I am no poet, but I stumbled across this one written back in 2019 for a very special Landscape Partnership Project in the North Pennines and northern Yorkshire Dales National Park, and I thought someone out there might enjoy it.

Inspired by visits to Teesdale and Swaledale
© Vee Walker 2019
This is the farm the Calverts made,
A nameless Calvert with Pick and Spade,
Lost his Bull to the Scots in a Border Raid,
Who builds the Walls, and digs out the Moor,
Who Gets By in Summer but often is Poor.
Who shapes a Cow’us from Stones and a Door.
Who tends his Sheep and herds his Cows
And feeds them in Winter on Ash-tree boughs
This is the farm the Calverts made.
This is the farm the Calverts made,
A later Calvert one day is bade
By his Fine Lordship, ‘go, tunnel for Lead’.
At the Mine Shop they lie three men to a Bed
With a young Lad of nine across their wet Feet.
And dream of their sweet Fields while asleep,
Of a farm that a Woman alone must now keep.
Paid twice a year by His Lordship haughty,
This young Calvert won’t see Forty.
This is the farm the Calverts made.
This is the farm the Calverts made,
Once more a Wife must tend it alone,
For Army Recruiters have hearts of stone,
The Mine’s long closed, but her Man’s still gone
To march in damp boots across the Somme,
And it’s anyone’s Guess whether her man Jack
Will return to the Farm with his Rifle and Pack
Or how he’ll be Changed, when (and if) he gets Back.
This is the farm the Calverts made.
This is the farm the Calverts are making,
With climate change, no small undertaking:
Where a Calvert has named each Field and Stone,
Where the Seasons stir deep within the Bone,
And the Land takes root in Flesh and in Blood,
Through plague and pestilence, drought and flood.

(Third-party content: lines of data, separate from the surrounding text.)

(** ** A turn of the commit loop *)

(** X18.  When the commit function raises an [Exception], the turn
    still returns; no [mark_committed] is made, the tracker shows the
    same sets and checkpoints as before, and the same mapping is on
    offer at the next turn. *)
Theorem commit_failure_keeps_checkpoints (pool : pool_state)
    (f : gmap Partition Z -> outcome unit) (m : gmap Partition Z)
    (t' : OffsetTracker) (e : exn) :
  commit_function pool = Some f →
  get_committable_offsets (offset_tracker pool) = (Ok m, t') →
  m ≠ ∅ →
  f m = Raise e → is_Exception e = true →
  ∃ pool',
    commit_iteration pool = (Ok tt, pool')
    ∧ log pool' = log pool ++ [EvCommitted m]
    ∧ same_view (offset_tracker pool) (offset_tracker pool')
    ∧ ∀ p, committable_at (offset_tracker pool') p = m !! p.
Proof.
  intros Hf Hgco Hne Hfm Hexc.
  destruct (get_committable_offsets_spec _ _ _ Hgco) as [Hv Hm].
  exists (with_log (with_tracker pool t') (log pool ++ [EvCommitted m])).
  split.
  - unfold commit_iteration, try_except. unfold bind at 1, on_tracker. rewrite Hgco.
    unfold bind at 1, get_state. cbn [commit_function with_tracker]. rewrite Hf.
    rewrite decide_False by exact Hne.
    unfold bind, emit, call. rewrite Hfm, Hexc. reflexivity.
  - cbn [log offset_tracker with_log with_tracker].
    split; [reflexivity|]. split; [exact Hv|].
    intros p. rewrite Hm. symmetry. apply same_view_committable_at, Hv.
Qed.

Lemma mark_all_ok (l : list (Partition * Z)) :
  ∀ pool : pool_state,
    NoDup l.*1 →
    (∀ p o, (p, o) ∈ l → p ∈ partition_locks (offset_tracker pool)) →
    ∃ pool',
      mark_all l pool = (Ok tt, pool')
      ∧ (∀ p, last_committed_of (offset_tracker pool') p
              = default (last_committed_of (offset_tracker pool) p)
                        ((list_to_map l : gmap Partition Z) !! p))
      ∧ (∀ p, dd_get (all_offsets (offset_tracker pool')) p
              = match (list_to_map l : gmap Partition Z) !! p with
                | Some v => filter (fun x => x > v)
                                   (dd_get (all_offsets (offset_tracker pool)) p)
                | None => dd_get (all_offsets (offset_tracker pool)) p
                end)
      ∧ outstanding (offset_tracker pool') = outstanding (offset_tracker pool)
      ∧ queues pool' = queues pool.
Proof.
  induction l as [|[q o] l IH]; intros pool Hnd Hlocks.
  - exists pool. cbn. split; [reflexivity|].
    split; [intros p; rewrite lookup_empty; reflexivity|].
    split; [intros p; rewrite lookup_empty; reflexivity|]. auto.
  - cbn in Hnd. apply NoDup_cons in Hnd as [Hnin Hnd].
    assert (q ∈ partition_locks (offset_tracker pool)) as Hq by (apply (Hlocks q o); left).
    rewrite mark_all_cons. cbv zeta. rewrite mark_committed_assigned by exact Hq.
    set (pool1 := with_tracker _ _).
    destruct (IH pool1 Hnd) as (pool' & Hrun & Hlc & Hall & Hout & Hqs).
    { intros p x Hin. unfold pool1. cbn [offset_tracker with_tracker partition_locks].
      apply (Hlocks p x). right. exact Hin. }
    exists pool'. split; [exact Hrun|].
    assert ((list_to_map l : gmap Partition Z) !! q = None) as Hnone
      by (apply not_elem_of_list_to_map_1; exact Hnin).
    split; [|split; [|split]].
    + intros p. rewrite Hlc. cbn [list_to_map foldr]. 
      change (list_to_map ((q, o) :: l) : gmap Partition Z)
        with (<[q := o]> (list_to_map l : gmap Partition Z)).
      unfold pool1. cbn [offset_tracker with_tracker].
      unfold last_committed_of at 1. cbn [last_committed].
      destruct (decide (q = p)) as [->|Hne].
      * rewrite Hnone, !lookup_insert_eq. reflexivity.
      * rewrite !lookup_insert_ne by exact Hne. reflexivity.
    + intros p. rewrite Hall.
      change (list_to_map ((q, o) :: l) : gmap Partition Z)
        with (<[q := o]> (list_to_map l : gmap Partition Z)).
      unfold pool1. cbn [offset_tracker with_tracker all_offsets].
      rewrite dd_get_insert.
      destruct (decide (q = p)) as [->|Hne].
      * rewrite Hnone, lookup_insert_eq. reflexivity.
      * rewrite lookup_insert_ne by exact Hne. reflexivity.
    + rewrite Hout. reflexivity.
    + rewrite Hqs. reflexivity.
Qed.
(** *** [main.go] *)

(** Modelled from the spec: the interface [CommandInterface] is declared in a
    file that is not among the available sources.  [main.go] calls
    [Get().Match(text)] (a match and a nil error, or an error: [None]),
    [Get().Text()], [Description()] and [Handle(conv)] on it. *)
Record CommandInterface : Type := {
  cmd_Match : string -> option MatchInterface;
  cmd_Text : string;
  Description : string;
  cmd_Handle : ConversationInterface -> list Event
}.

(** How a pattern matches a text (the pattern library behind
    [NewCommand]). *)
Variable pattern_Match : string -> string -> option MatchInterface.

(** Modelled from the spec: the constructor [NewCommand] is not among the
    available sources.  A command is a pattern, a description and a handler,
    immutable after construction; its pattern is rendered literally in the
    help, and its handler is invoked asynchronously with the conversation. *)
Definition NewCommand (cmd description : string) (h : Handler) : CommandInterface :=
  {| cmd_Match := pattern_Match cmd;
     cmd_Text := cmd;
     Description := description;
     cmd_Handle := fun conv => [GoHandler h conv] |}.

(** [type Bot struct] *)
Record Bot : Type := mkBot {
  Socket : option Conn;
  Token : string;
  ID : string;
  Commands : list CommandInterface;
  Listeners : list ListenerInterface;
  Prefix : string
}.

Definition SetPrefix (prefix : string) (b : Bot) : Bot :=
  mkBot (Socket b) (Token b) (ID b) (Commands b) (Listeners b) prefix.
(** ** More on the paging loop *)

Lemma for_each_ext {S A} (f g : S -> A -> outcome S) (l : list A) :
  (forall (s : S) (x : A), f s x = g s x) ->
  forall s : S, for_each f s l = for_each g s l.
Proof.
  intros Hfg. induction l as [| x l IH]; intros s; simpl; [reflexivity |].
  rewrite Hfg. destruct (g s x); [apply IH | reflexivity].
Qed.

Ltac grown_by more urls :=
  exists more, urls; rewrite ?app_nil_r; simpl;
  split; [reflexivity | split; [reflexivity | lia]].

Lemma chained_step (pages extra : list json) (urls : list string)
    (page : json) (c : string) :
  chained pages urls ->
  length pages = S (length urls) ->
  last pages = Some page ->
  after_of page = Ok (JStr c) ->
  chained (pages ++ extra) (urls ++ [String.append listing_url c]).
Proof.
  intros Hch Hlen Hlast Hafter i url Hi.
  destruct (decide (i < length urls)%nat) as [Hlt | Hge].
  - rewrite lookup_app_l in Hi by exact Hlt.
    destruct (Hch i url Hi) as (p & c' & Hp & Hc' & ->).
    exists p, c'. split; [| split; [exact Hc' | reflexivity]].
    apply lookup_app_l_Some, Hp.
  - rewrite lookup_app_r in Hi by lia.
    destruct (i - length urls)%nat as [| j] eqn:Hj; [| destruct j; discriminate].
    injection Hi as <-. exists page, c.
    split; [| split; [exact Hafter | reflexivity]].
    apply lookup_app_l_Some. rewrite last_lookup in Hlast.
    replace i with (pred (length pages)) by lia. exact Hlast.
Qed.

Section PagingMore.

Context {World : Type}.
Variable requests_get : string -> World -> result Response * World.

(** The state the loop is in between two turns: one page more than
    requests, and [before] holding the cursor of the last page. *)
Let linked (st : paging World) : Prop :=
  length (data_sets st) = S (length (requested st)) /\
  exists (page cur : json),
    last (data_sets st) = Some page /\
    after_of page = Ok cur /\
    before st = Some cur.

Let chained_state (st : paging World) : Prop :=
  chained (data_sets st) (requested st).

Lemma paging_body_chained (st : paging World) (x : nat) :
  linked st -> chained_state st ->
  match paging_body requests_get st x with
  | Done st' => linked st' /\ chained_state st'
  | Raised _ st' => chained_state st'
  end.
Proof.
  intros (Hlen & page & cur & Hlast & Hafter & Hbef) Hch.
  unfold paging_body. rewrite Hbef.
  destruct cur as [| | | c | |]; simpl; try exact Hch.
  destruct (requests_get (String.append listing_url c) (world st)) as [r w'].
  pose proof (chained_step _ [] _ _ _ Hch Hlen Hlast Hafter) as Hch1.
  rewrite app_nil_r in Hch1.
  destruct (r ≫= Response_json) as [page' |]; [| exact Hch1].
  pose proof (chained_step _ [page'] _ _ _ Hch Hlen Hlast Hafter) as Hch2.
  destruct (after_of page') as [cur' |] eqn:Hafter'; [| exact Hch2].
  split; [| exact Hch2]. split; simpl.
  - rewrite !length_app. simpl. lia.
  - exists page', cur'. rewrite last_snoc. auto.
Qed.

Lemma paging_turns_chained (l : list nat) :
  forall st : paging World,
    linked st -> chained_state st ->
    match for_each (paging_body requests_get) st l with
    | Done st' => linked st' /\ chained_state st'
    | Raised _ st' => chained_state st'
    end.
Proof.
  induction l as [| x l IH]; intros st Hl Hc; simpl; [auto |].
  pose proof (paging_body_chained st x Hl Hc) as Hb.
  destruct (paging_body requests_get st x) as [st1 | e st1];
    [apply IH; tauto | exact Hb].
Qed.

(** X16: every request the paging cell makes is for the listing URL
    followed by the [after] cursor of the page collected just before it:
    request [i] carries the cursor of page [i], in any run, completed or
    not. *)
Theorem requests_follow_cursors
    (reddit_json : json) (w : World) (i : nat) (url : string) :
  requested (state_of (paging_cell requests_get reddit_json w)) !! i
    = Some url ->
  exists (page : json) (c : string),
    data_sets (state_of (paging_cell requests_get reddit_json w)) !! i
      = Some page /\
    after_of page = Ok (JStr c) /\
    url = String.append listing_url c.
Proof.
  assert (H : chained_state
                (state_of (paging_cell requests_get reddit_json w))).
  { unfold paging_cell.
    destruct (after_of reddit_json) as [cursor |] eqn:Hafter.
    - set (st := {| world := w; data_sets := [reddit_json];
                    before := Some cursor; requested := [] |}).
      assert (Hl : linked st).
      { split; [reflexivity |]. exists reddit_json, cursor. auto. }
      assert (Hc : chained_state st) by (intros j u Hj; discriminate Hj).
      pose proof (paging_turns_chained (seq 0 10) st Hl Hc) as Hrun.
      unfold paging_loop.
      destruct (for_each _ st (seq 0 10)); simpl; tauto.
    - intros j u Hj. discriminate Hj. }
  intros Hi. exact (H i url Hi).
Qed.

(** X17: a response whose body decodes but has no [data]/[after] is put
    into [data_sets] like a page before the loop stops on it: the loop
    raises the [KeyError] or [TypeError] of the lookup, with that body as
    the last entry of [data_sets]. *)
Theorem cursorless_page_is_kept
    (n k : nat) (st st' : paging World) (cursor : string)
    (resp : Response) (page : json) (w' : World) (e : exn) :
  paging_loop requests_get k st = Done st' ->
  before st' = Some (JStr cursor) ->
  requests_get (String.append listing_url cursor) (world st') = (Ok resp, w') ->
  body resp = Some page ->
  after_of page = Err e ->
  (k < n)%nat ->
  paging_loop requests_get n st =
    Raised e {| world := w';
                data_sets := data_sets st' ++ [page];
                before := before st';
                requested :=
                  requested st' ++ [String.append listing_url cursor] |}.
Proof.
  intros Hrun Hcur Hget Hbody Hafter Hlt.
  replace n with (k + S (n - k - 1))%nat by lia.
  rewrite paging_loop_add, Hrun.
  unfold paging_loop. simpl. unfold paging_body.
  rewrite Hcur. simpl. rewrite Hget. simpl. unfold Response_json.
  rewrite Hbody, Hafter. reflexivity.
Qed.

May not be worth much in pounds and in pence,
But to value it all pays in common good sense:
Home to the Calverts since times untold,
Home to the Youngsters and home to the Old,
Home to the Lapwing, home to the Lark,
Home to the Barn Owls which fly in the dark;
Home to the Gentian’s little blue Eye,
Colour of Saintliness, colour of Sky,
All of them Seeding
And Breeding
And Feeding
All hefted to place just like any old ewe,
For no other corner of land will do:
In spite of it all, still a risk worth taking
Here on the farm of the Calverts’ making.